Africa has to teach the same history of our ancestors, the great things that they've accomplished. And it's gonna be the job of directors, filmmakers like yourself to narrate that story. How do we wanna be perceived? How do we want that story to be narrated to the world? This younger generation, we kind of figured it out because now, when you look at hip hop in America, every rapper is rich, gold chains, Bentleys, nice girls in bathing suites, a big pool and this big mansion but when the video is over, they get on their phone and call an Uber. They don't even come in the Bentley you just saw on the TV but you go to Nigeria, we got WizKid,  Davido, P-Square all these guys drive a Bentley, Mercedes; they actually own those cars. That's the difference, but if we don't translate that, they will never know. 
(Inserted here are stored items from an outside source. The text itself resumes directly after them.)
(** C9 as stated fails: no environment changes the poll interval. *)
Lemma poll_interval_not_configurable : ~ configurable UPDATE_INTERVAL.
Proof. intros (env1 & env2 & Hdiff). apply Hdiff. reflexivity. Qed.

(** C9, amended. The poll interval is the constant 5000 ms under every
    environment; [__init__] registers [update_status] on a timer of that
    period.  The API base URL, the web UI address and the mock flag are
    read from the environment. *)
Theorem poll_interval_fixed :
  (forall env, UPDATE_INTERVAL (load_config env) = 5000%Z)
  /\ (forall env net depth w,
        timers (snd (init (load_config env) net depth w))
        = timers w ++ [(5000%Z, CbUpdateStatus)])
  /\ configurable DAEMON_API_BASE
  /\ configurable MOCK_MODE
  /\ configurable WEB_UI_URL.
Proof.
  split; [reflexivity | ]. split; [ | split; [ | split]].
  - intros env net depth w. unfold init.
    unfold bind at 1, timeout_add at 1. cbv beta iota. unfold bind at 1.
    match goal with |- context [update_status ?c ?n ?d ?w1] =>
      pose proof (update_status_timers c n d w1) as Ht;
      destruct (update_status c n d w1) as [[b | e] w'] end;
      cbn in *; exact Ht.
  - exists no_env, other_api_env. discriminate.
  - exists no_env, mock_env. discriminate.
  - exists no_env, other_web_env. discriminate.
Qed.
(** ** Claims on the toggle *)

(** A toggle that is refused once: the handler puts the check item back,
    which runs the handler again with the opposite value; when the daemon
    acknowledges that second POST, field and check item both hold the
    opposite of what was asked for, after two POSTs and two
    notifications. *)
Lemma toggle_refused_then_acked cfg net depth w :
  let enabled := toggle_item (tray w) in
  post_ok cfg net "/api/toggle" (PDict [("enabled", PBool enabled)]) w = false ->
  (forall w1,
      http_log w1 = http_log w
                    ++ (if MOCK_MODE cfg then [] else [toggle_request cfg enabled]) ->
      post_ok cfg net "/api/toggle" (PDict [("enabled", PBool (negb enabled))]) w1
      = true) ->
  let w' := snd (on_toggle_remapping cfg net (S depth) w) in
  remapping_enabled (tray w') = negb enabled
  /\ toggle_item (tray w') = negb enabled
  /\ post_calls w' = 2 + post_calls w
  /\ List.length (notifications w') = 2 + List.length (notifications w).
Proof.
  intros enabled Hfail Hack. cbv zeta.
  destruct (on_toggle_remapping_run cfg net (S depth) w)
    as (wp & Ht & Hc & Hn & _ & Hh & E).
  fold enabled in Ht, Hc, Hh, E. rewrite E, Hfail. clear E.
  unfold emit. cbn [activate].
  destruct (on_toggle_remapping_run cfg net depth
              (with_tray (set_toggle_active (negb enabled)) wp))
    as (wq & Ht' & Hc' & Hn' & _ & _ & E').
  cbn [with_tray tray set_toggle_active toggle_item calls notifications] in *.
  rewrite E'. clear E'.
  change (post_ok cfg net "/api/toggle" (PDict [("enabled", PBool (negb enabled))])
            (with_tray (set_toggle_active (negb enabled)) wp))
    with (post_ok cfg net "/api/toggle" (PDict [("enabled", PBool (negb enabled))]) wp).
  rewrite (Hack wp Hh).
  unfold show_notification, post_calls.
  cbn [snd tray calls notifications with_tray].
  rewrite Ht', Hn', Hn, Hc', Hc, !filter_app, !length_app.
  cbn. repeat split; lia.
Qed.

(** A toggle that is refused twice: the handler runs three times, and
    when the daemon acknowledges the third POST the field and the check
    item hold the value that was asked for. *)
Lemma toggle_refused_twice cfg net depth w :
  let enabled := toggle_item (tray w) in
  post_ok cfg net "/api/toggle" (PDict [("enabled", PBool enabled)]) w = false ->
  (forall w1,
      http_log w1 = http_log w ++ [toggle_request cfg enabled] ->
      post_ok cfg net "/api/toggle" (PDict [("enabled", PBool (negb enabled))]) w1
      = false) ->
  (forall w2,
      http_log w2 = http_log w ++ [toggle_request cfg enabled;
                                   toggle_request cfg (negb enabled)] ->
      post_ok cfg net "/api/toggle" (PDict [("enabled", PBool enabled)]) w2 = true) ->
  let w' := snd (on_toggle_remapping cfg net (S (S depth)) w) in
  remapping_enabled (tray w') = enabled
  /\ toggle_item (tray w') = enabled
  /\ post_calls w' = 3 + post_calls w
  /\ List.length (notifications w') = 3 + List.length (notifications w).
Proof.
  intros enabled Hfail Hfail2 Hack. cbv zeta.
  assert (Hlive : MOCK_MODE cfg = false).
  { unfold post_ok in Hfail. destruct (MOCK_MODE cfg); [discriminate | reflexivity]. }
  destruct (on_toggle_remapping_run cfg net (S (S depth)) w)
    as (wp & Ht & Hc & Hn & _ & Hh & E).
  fold enabled in Ht, Hc, Hh, E. rewrite E, Hfail. clear E.
  rewrite Hlive in Hh. unfold emit. cbn [activate].
  set (wr := with_tray (set_toggle_active (negb enabled)) wp).
  destruct (toggle_refused_then_acked cfg net depth wr) as (Hf & Hi & Hp & Hn').
  - apply Hfail2. exact Hh.
  - intros w1 Hlog. cbn [wr with_tray tray set_toggle_active toggle_item].
    rewrite negb_involutive. apply Hack. rewrite Hlog, Hlive.
    cbn [wr with_tray http_log tray set_toggle_active toggle_item].
    rewrite Hh, <- app_assoc. reflexivity.
  - cbn [wr with_tray tray set_toggle_active toggle_item] in Hf, Hi.
    rewrite negb_involutive in Hf, Hi.
    assert (Hposts : post_calls wr = S (post_calls w))
      by (unfold post_calls; cbn [wr with_tray calls];
          rewrite Hc, filter_app, length_app; cbn; lia).
    destruct (on_toggle_remapping cfg net (S depth) wr) as [[[] | e] w2];
      unfold print, show_notification, post_calls in *;
      cbn [fst snd tray calls notifications wr with_tray] in *;
      rewrite ?length_app, Hf, Hi, Hp, Hn', Hn, Hposts; cbn; repeat split; lia.
Qed.

(** C1 fails on the code.  The tray has started without the daemon and
    has [remapping_enabled = True]; the user unchecks the item and the
    POST fails.  The failure branch calls [set_active] on the item the
    handler is connected to, so the handler runs again and posts the
    opposite value; that POST fails too, the handler runs a third time and
    its POST is acknowledged.  The command ends with the field and the
    check item at [False], whatever room the interpreter has beyond these
    three runs. *)
Theorem toggle_failure_not_rolled_back :
  let net := scripted retry_script in
  let started := proc_world (main live_cfg net 3) in
  let w := run_loop live_cfg net 3 [ToggleActivated false] started in
  proc_loop (main live_cfg net 3) = Running
  /\ remapping_enabled (tray started) = true
  /\ toggle_item (tray started) = true
  /\ net (http_log started) (toggle_request live_cfg false) = ConnectionFailed
  /\ remapping_enabled (tray w) = false
  /\ toggle_item (tray w) = false
  /\ http_log w = http_log started
                  ++ [toggle_request live_cfg false;
                      toggle_request live_cfg true;
                      toggle_request live_cfg false]
  /\ List.length (notifications w) = 3
  /\ forall depth,
       remapping_enabled
         (tray (run_loop live_cfg net (S (S depth)) [ToggleActivated false]
                  (proc_world (main live_cfg net (S (S depth)))))) = false.
Proof.
  cbv zeta. repeat (split; [vm_compute; reflexivity | ]).
  intros depth.
  assert (Hstart : proc_world (main live_cfg (scripted retry_script) (S (S depth)))
                   = down_started) by reflexivity.
  rewrite Hstart.
  change (run_loop live_cfg (scripted retry_script) (S (S depth))
            [ToggleActivated false] down_started)
    with (snd (on_toggle_remapping live_cfg (scripted retry_script) (S (S depth))
                 (with_tray (set_toggle_active false) down_started))).
  apply (toggle_refused_twice live_cfg (scripted retry_script) depth
           (with_tray (set_toggle_active false) down_started)).
  - reflexivity.
  - intros w1 Hlog. unfold post_ok, scripted. rewrite Hlog. reflexivity.
  - intros w2 Hlog. unfold post_ok, scripted. rewrite Hlog. reflexivity.
Qed.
They think we're gonna leave the shoot and go home on a horse or a zebra, coz that's what they know. This is why African Americans are so afraid of Africa. You mention Africa they start shaking there's so much fear, they don't know how to translate that. It was just recently that people are now saying "I rock with Africans", I wanna do some collaborations", "yo I need a n Afrobeat remix you know what I'm sayin". But before that they'd say, "yo I don't know that dude, I ain't putting him on my record"
So the younger generation is slowly understanding how you have to re-brand the culture because the culture has adapted. They've actually took what we've created and made it look better. They made a superstar look like a superstar. When I look on TV and see our biggest entertainers, they don't look like stars, that's why can't really respect the entertainer. If a politician saw a singer, he'll be like he's just a local singer but if he goes to that local singer's performance, he may sell out the stadium coz he has a huge influence but the image is not there. 
So, we have to take the image as a huge accountability for ourselves and realize that Africa really does have a reputation but if we allow our stories to be told, our stories will be told according to their agenda and what they need to be able to benefit from Africa so we have to tell our story so we can be able to understand how we can  utilize our story to benefit our agenda. So in closing, this job is for the entertainers, filmmakers, reporters, and anyone that creates content we have to re-brand, and we have to re-brand in a way that we see it, and tell the story to where they understand it, feel comfortable and want to come here and invest.